Google Answers Logo
View Question
 
Q: PDF conversion ( Answered 5 out of 5 stars,   4 Comments )
Question  
Subject: PDF conversion
Category: Computers > Software
Asked by: xsansara-ga
List Price: $40.00
Posted: 16 Jun 2004 08:09 PDT
Expires: 16 Jul 2004 08:09 PDT
Question ID: 361889
I am searching for an open source "pdf to ascii" conversion tool.
Programming language preperrably JAVA but any other will do.
Alternatively a good source for information to write my own. (Not the
1000 pages of the Adobe specification)
Answer  
Subject: Re: PDF conversion
Answered By: tox-ga on 16 Jun 2004 10:54 PDT
Rated:5 out of 5 stars
 
Hi xsansara!

I have found an open-source Java library which includes text-extraction from a PDF.

From its homepage:
"Description
PDFBox is a Java PDF Library.
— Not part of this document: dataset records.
Definition translate_user msg (out : list ChatMessage) : list ChatMessage :=
  match msg_content msg with
  | MText t => out ++ [chat_user_text t]
  | MBlocks blocks =>
      let '(out, parts) := foldl user_block (out, []) blocks in
      match parts with [] => out | _ => out ++ [user_message_from_parts parts] end
  end.

(** [if !s.is_empty() { s.push('\n') } s.push_str(t)]. *)
Definition push_line (s t : string) : string := if bool_decide (s = "") then t else s +:+ nl_str +:+ t.

Definition assistant_block (acc : string * string * list RequestToolCall) (b : ContentBlock) : string * string * list RequestToolCall :=
  let '(text, reasoning, calls) := acc in
  match b with
  | PartText t => (push_line text t, reasoning, calls)
  | ToolUse id name input => (text, reasoning, calls ++ [{| rtc_id := id; rtc_name := name; rtc_arguments := json_to_string input |}])
  | Reasoning r _ => (text, push_line reasoning r, calls)
  | ToolResult _ _ _ | PartImage _ _ _ => acc
  end.

(** [names.join(", ")]. *)
Fixpoint join_comma (names : list string) : string :=
  match names with
  | [] => ""
  | [n] => n
  | n :: names' => n +:+ ", " +:+ join_comma names'
  end.
Definition synthesized_reasoning (calls : list RequestToolCall) : string :=
  "[synthesized: prior reasoning unavailable; called " +:+ join_comma (rtc_name <$> calls) +:+ "]".

Definition translate_assistant msg (reasoning_required : bool) (out : list ChatMessage) : list ChatMessage :=
  match msg_content msg with
  | MText t => out ++ [chat_assistant (Some (ChatText t)) (if reasoning_required then Some "" else None) []]
  | MBlocks blocks =>
      let '(text, reasoning, calls) := foldl assistant_block ("", "", []) blocks in
      let reasoning_content :=
        if negb (bool_decide (reasoning = "")) then Some reasoning
        else if reasoning_required then
          match calls with [] => Some "" | _ => Some (synthesized_reasoning calls) end
        else None in
      out ++ [chat_assistant (if bool_decide (text = "") then None else Some (ChatText text)) reasoning_content calls]
  end.

Definition translate_message (reasoning_required : bool) (out : list ChatMessage) msg : list ChatMessage :=
  match msg_role msg with
  | RoleUser => translate_user msg out
  | RoleAssistant => translate_assistant msg reasoning_required out
  end.

Definition chat_build_request opts (messages : list Message) (streaming reasoning_required : bool) : ChatRequest := {|
  cr_model := bo_model opts;
  cr_messages := foldl (translate_message reasoning_required)
                   match bo_system opts with Some system => [chat_system system] | None => [] end messages;
  cr_max_tokens := clamp_max_tokens (bo_max_tokens opts);
  cr_stream := if streaming then Some true else None;
  cr_include_usage := if streaming then Some true else None;
  cr_tools := bo_tools opts;
  cr_temperature := bo_temperature opts;
|}.
End chat.

(** ** Cache breakpoints *)

Section breakpoints.
Context {json : JsonLib}.
Implicit Types (p : CachePlan) (bp : CacheTarget).

(** Breakpoints that are about the same. *)
Definition same_target (a b : CacheTarget) : bool :=
  match a, b with
  | CacheTools _, CacheTools _ | CacheSystem _, CacheSystem _ => true
  | CacheMessageIndex i _, CacheMessageIndex j _ => bool_decide (i = j)
  | _, _ => false
  end.
(** The first of every target, without those that [seen] has. *)
Fixpoint distinct (seen bps : list CacheTarget) : list CacheTarget :=
  match bps with
  | [] => []
  | b :: bps' => if existsb (same_target b) seen then distinct seen bps' else b :: distinct (seen ++ [b]) bps'
  end.
Definition honoured (bps : list CacheTarget) : list CacheTarget := take MAX_CACHE_BREAKPOINTS (distinct [] bps).

Definition tools_ttl bp : option CacheTtl := match bp with CacheTools ttl => Some ttl | _ => None end.
Definition system_ttl bp : option CacheTtl := match bp with CacheSystem ttl => Some ttl | _ => None end.
Definition index_ttl bp : option (Z * CacheTtl) := match bp with CacheMessageIndex i ttl => Some (i, ttl) | _ => None end.
Definition plan_of (bps : list CacheTarget) : CachePlan := {|
  cp_tools := head (omap tools_ttl bps); cp_system := head (omap system_ttl bps); cp_message_indices := omap index_ttl bps |}.

Definition seen_indices (bps : list CacheTarget) : gset Z := list_to_set (omap index_ttl bps).*1.

Lemma head_omap_none {A B} (f : A → option B) (l : list A) : head (omap f l) = None ↔ Forall (λ a, f a = None) l.
Proof.
  induction l as [|a l IH]; cbn; [done|]. rewrite Forall_cons. destruct (f a) eqn:E; cbn; [naive_solver|]. naive_solver.
Qed.
Lemma head_app_none {A} (l k : list A) : head l = None → head (l ++ k) = head k.
Proof. by destruct l. Qed.
Lemma head_app_some {A} (l k : list A) : head l ≠ None → head (l ++ k) = head l.
Proof. by destruct l. Qed.

(** One breakpoint either is about something seen, or goes into the plan. *)
Lemma plan_step hs bp budget : plan_breakpoint (plan_of hs, S budget, seen_indices hs) bp =
  if existsb (same_target bp) hs then (plan_of hs, S budget, seen_indices hs)
  else (plan_of (hs ++ [bp]), budget, seen_indices (hs ++ [bp])).
Proof.
  assert (∀ (f : CacheTarget → option CacheTtl), (∀ h, existsb (same_target bp) [h] = bool_decide (f h ≠ None)) →
    existsb (same_target bp) hs = bool_decide (head (omap f hs) ≠ None)) as Hex.
  { intros f Hf. induction hs as [|h hs IH]; [done|]. specialize (Hf h). cbn in Hf |- *. rewrite orb_false_r in Hf. rewrite Hf, IH.
    destruct (f h); reflexivity. }
  unfold seen_indices, plan_of. rewrite !omap_app. destruct bp as [ttl|ttl|i ttl]; cbn [plan_breakpoint omap list_omap tools_ttl system_ttl index_ttl cp_tools cp_system].
  - rewrite (Hex tools_ttl) by (intros []; reflexivity). rewrite !app_nil_r. destruct (head (omap tools_ttl hs)) as [t|] eqn:E; cbn; [done|].
    rewrite head_app_none by done. done.
  - rewrite (Hex system_ttl) by (intros []; reflexivity). rewrite !app_nil_r. destruct (head (omap system_ttl hs)) as [t|] eqn:E; cbn; [done|].
    rewrite head_app_none by done. done.
  - assert (existsb (same_target (CacheMessageIndex i ttl)) hs = bool_decide (i ∈ (list_to_set (omap index_ttl hs).*1 : gset Z))) as ->.
    { clear. induction hs as [|h hs IH]; [done|]. cbn [existsb]. rewrite IH. destruct h as [t|t|j t]; cbn; [done..|].
      repeat case_bool_decide; set_solver. }
    case_bool_decide; [done|]. cbn. rewrite !app_nil_r. f_equal. rewrite fmap_app, list_to_set_app_L. cbn. set_solver.
Qed.

Lemma plan_fold bps : ∀ hs, (length hs ≤ MAX_CACHE_BREAKPOINTS)%nat →
  (foldl plan_breakpoint (plan_of hs, (MAX_CACHE_BREAKPOINTS - length hs)%nat, seen_indices hs) bps).1.1 =
    plan_of (take MAX_CACHE_BREAKPOINTS (hs ++ distinct hs bps)).
Proof.
  induction bps as [|bp bps IH]; intros hs Hlen; cbn [foldl distinct].
  - rewrite app_nil_r, take_ge by done. done.
  - destruct (MAX_CACHE_BREAKPOINTS - length hs)%nat as [|budget] eqn:Eb.
    + assert (∀ bps : list CacheTarget, (foldl plan_breakpoint (plan_of hs, 0%nat, seen_indices hs) bps).1.1 = plan_of hs) as Hstop
        by (clear; intros bps; by induction bps).
      cbn [plan_breakpoint]. rewrite Hstop, take_app_le, take_ge by lia. done.
    + rewrite plan_step. destruct (existsb (same_target bp) hs); [rewrite <- Eb; by apply IH|].
      assert (length (hs ++ [bp]) = S (length hs)) as Hsnoc by (rewrite length_app; cbn [length]; lia).
      replace budget with (MAX_CACHE_BREAKPOINTS - length (hs ++ [bp]))%nat by lia.
      rewrite IH by lia. by rewrite <- app_assoc.
Qed.

Lemma plan_honoured bps : plan_cache bps = plan_of (honoured bps).
Proof. apply (plan_fold bps []). unfold MAX_CACHE_BREAKPOINTS. cbn. lia. Qed.

(** *** Annotations *)

Definition annotated (b : RequestContent) : bool :=
  match b with
  | RText _ c | RImage _ c | RToolUse _ _ _ c | RToolResult _ _ _ c => match c with Some _ => true | None => false end
  | RThinking _ _ => false
  end.
Definition marks (bs : list RequestContent) : nat := length (filter (λ b, annotated b = true) bs).
Definition content_marks (c : ClaudeContent) : nat := match c with CText _ => 0 | CBlocks bs => marks bs end.
Definition messages_marks (ms : list ClaudeMessage) : nat := sum_list_with (λ m, content_marks (clm_content m)) ms.
Definition request_marks (r : MessagesRequest) : nat :=
  messages_marks (mr_messages r)
  + match mr_system r with Some (SysBlocks bs) => length (omap sb_cache bs) | _ => 0 end
  + length (omap ct_cache (mr_tools r)).

Definition erase_block (b : RequestContent) : RequestContent :=
  match b with
  | RText t _ => RText t None
  | RImage s _ => RImage s None
  | RToolUse id name input _ => RToolUse id name input None
  | RToolResult id content err _ => RToolResult id content err None
  | RThinking t s => RThinking t s
  end.
(** Without annotations, and text as the block it stands for. *)
Definition erase_message (m : ClaudeMessage) : ClaudeMessage := {|
  clm_role := clm_role m;
  clm_content := CBlocks match clm_content m with CText t => [RText t None] | CBlocks bs => erase_block <$> bs end |}.
Definition erase_system (s : SystemPrompt) : SystemPrompt :=
  SysBlocks match s with SysText t => [{| sb_text := t; sb_cache := None |}]
            | SysBlocks bs => (λ b, {| sb_text := sb_text b; sb_cache := None |}) <$> bs end.
Definition erase_tool (t : ClaudeTool) : ClaudeTool := {|
  ct_name := ct_name t; ct_description := ct_description t; ct_input_schema := ct_input_schema t; ct_cache := None |}.
Definition erase_request (r : MessagesRequest) : MessagesRequest := {|
  mr_model := mr_model r; mr_max_tokens := mr_max_tokens r; mr_messages := erase_message <$> mr_messages r;
  mr_system := erase_system <$> mr_system r;
  mr_tools := erase_tool <$> mr_tools r;
  mr_temperature := mr_temperature r; mr_stream := mr_stream r; mr_thinking := mr_thinking r |}.

(** Blocks that may carry an annotation. *)
Definition eligible (b : RequestContent) : bool := match b with RThinking _ _ => false | _ => true end.
(** A message in blocks, the last eligible of which is annotated. *)
Definition cached (m : ClaudeMessage) : Prop :=
  match clm_content m with
  | CText _ => False
  | CBlocks bs => ∀ b, last (filter (λ b, eligible b = true) bs) = Some b → annotated b = true
  end.

Lemma marks_cons b bs : marks (b :: bs) = ((if annotated b then 1 else 0) + marks bs)%nat.
Proof. unfold marks. rewrite filter_cons. by destruct (annotated b). Qed.

Lemma cache_first_of_spec cc rev_bs :
  match cache_first_of cc rev_bs with
  | None => Forall (λ b, eligible b = false) rev_bs
  | Some bs => erase_block <$> bs = erase_block <$> rev_bs ∧ (marks bs ≤ S (marks rev_bs))%nat ∧
               (∀ b, head (filter (λ b, eligible b = true) bs) = Some b → annotated b = true)
  end.
Proof.
  induction rev_bs as [|b bs IH]; cbn [cache_first_of]; [constructor|].
  destruct b as [t c|s c|i n a c|i t e c|t s]; cbn [set_cache];
    [repeat split; [rewrite !marks_cons; cbn [annotated]; lia|intros b; rewrite filter_cons; cbn; by intros [= <-]]..|].
  destruct (cache_first_of cc bs) as [bs'|]; cbn [fmap option_fmap option_map]; [|by constructor].
  destruct IH as (He & Hm & Hh). rewrite !fmap_cons, He. repeat split; [rewrite !marks_cons; cbn [annotated]; lia|].
  intros b'. rewrite filter_cons. cbn [eligible]. apply Hh.
Qed.

Lemma filter_reverse {A} (P : A → Prop) `{!∀ x, Decision (P x)} (l : list A) : filter P (reverse l) = reverse (filter P l).
Proof.
  induction l as [|x l IH]; [done|]. rewrite reverse_cons, filter_app, IH, !filter_cons.
  cbn [filter list_filter]. destruct (decide (P x)); [by rewrite reverse_cons|by rewrite app_nil_r].
Qed.

Lemma marks_reverse bs : marks (reverse bs) = marks bs.
Proof. unfold marks. by rewrite filter_reverse, length_reverse. Qed.

Lemma cache_message_spec ttl m :
  erase_message (cache_message ttl m) = erase_message m ∧
  (content_marks (clm_content (cache_message ttl m)) ≤ S (content_marks (clm_content m)))%nat ∧
  cached (cache_message ttl m).
Proof.
  unfold cache_message, cached, erase_message. cbn [clm_content clm_role content_marks].
  set (bs := match clm_content m with CText text => [RText text None] | CBlocks blocks => blocks end).
  assert (match clm_content m with CText t => [RText t None] | CBlocks l => erase_block <$> l end = erase_block <$> bs) as ->
    by (subst bs; by destruct (clm_content m)).
  assert (content_marks (clm_content m) = marks bs) as -> by (subst bs; by destruct (clm_content m)).
  unfold apply_cache_to_last_eligible. pose proof (cache_first_of_spec (cache_control_for ttl) (reverse bs)) as Hspec.
  destruct (cache_first_of _ _) as [bs'|]; cbn [fmap option_fmap option_map default from_option id].
  - destruct Hspec as (He & Hm & Hh). rewrite fmap_reverse, He, <- fmap_reverse, reverse_involutive.
    rewrite marks_reverse in Hm |- *. repeat split; [done|]. intros b. rewrite filter_reverse, last_reverse. apply Hh.
  - repeat split; [lia|]. intros b Hb. apply last_Some_elem_of, list_elem_of_filter in Hb as [Hb Hin].
    rewrite Forall_forall in Hspec. rewrite Hspec in Hb by (by rewrite elem_of_reverse). done.
Qed.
This project will allow access to all of
the components in a PDF document.
...
This ships with a utility to take a PDF document and output a text file."

It can be downloaded here:  http://www.pdfbox.org/
More information can be found at its SourceForge page here:
http://sourceforge.net/project/showfiles.php?group_id=78314

Included with the source are the appropriate documentation which
should be all you need to get started.

If you require any clarification or would like some assistance using
this library, please don't hesitate to ask for clarification before
closing and rating this answer, so that I may best help you.

Cheers,
tox-ga

Clarification of Answer by tox-ga on 16 Jun 2004 11:02 PDT
Hi,
Just to clarify, the class in here you will want is 
  org.pdfbox.util.PDFTextStripper

--tox
xsansara-ga rated this answer:5 out of 5 stars
Gee thanks just what I was looking for.

Comments  
Subject: Re: PDF conversion
From: crythias-ga on 16 Jun 2004 08:46 PDT
 
I am not a google answers researcher.

For less than the price of your question, you can get a program
($12.95) to do this:
http://www.thebeatlesforever.com/processtext/abcpdf.html

Open Source: try ImageMagick www.imagemagick.com

Search Criteria: PDF convert
Also personal knowledge.
Subject: Re: PDF conversion
From: pafalafa-ga on 16 Jun 2004 09:44 PDT
 
I'm not enough of a programmer (heck...I'm not a programmer at all!)
to know if this will do the trick or not:

http://rootr.net/man/man/ps2ascii/1
ps2ascii  -  Ghostscript translator from PostScript or PDF to ASCII

but it looked like it came awfully close.  

Let me know if it's on target or not.

pafalafa-ga
Subject: Re: PDF conversion
From: clergy-ga on 16 Jun 2004 10:07 PDT
 
www.gnu.org is where id look for open source since it is the largest
opensource community
Subject: Re: PDF conversion
From: xsansara-ga on 17 Jun 2004 01:10 PDT
 
Point was I didn't want some pdf2ascii Tool. There are enough out
there already but something well documented and open source to put
some of my own stuff inside.  Tox found me right what I needed.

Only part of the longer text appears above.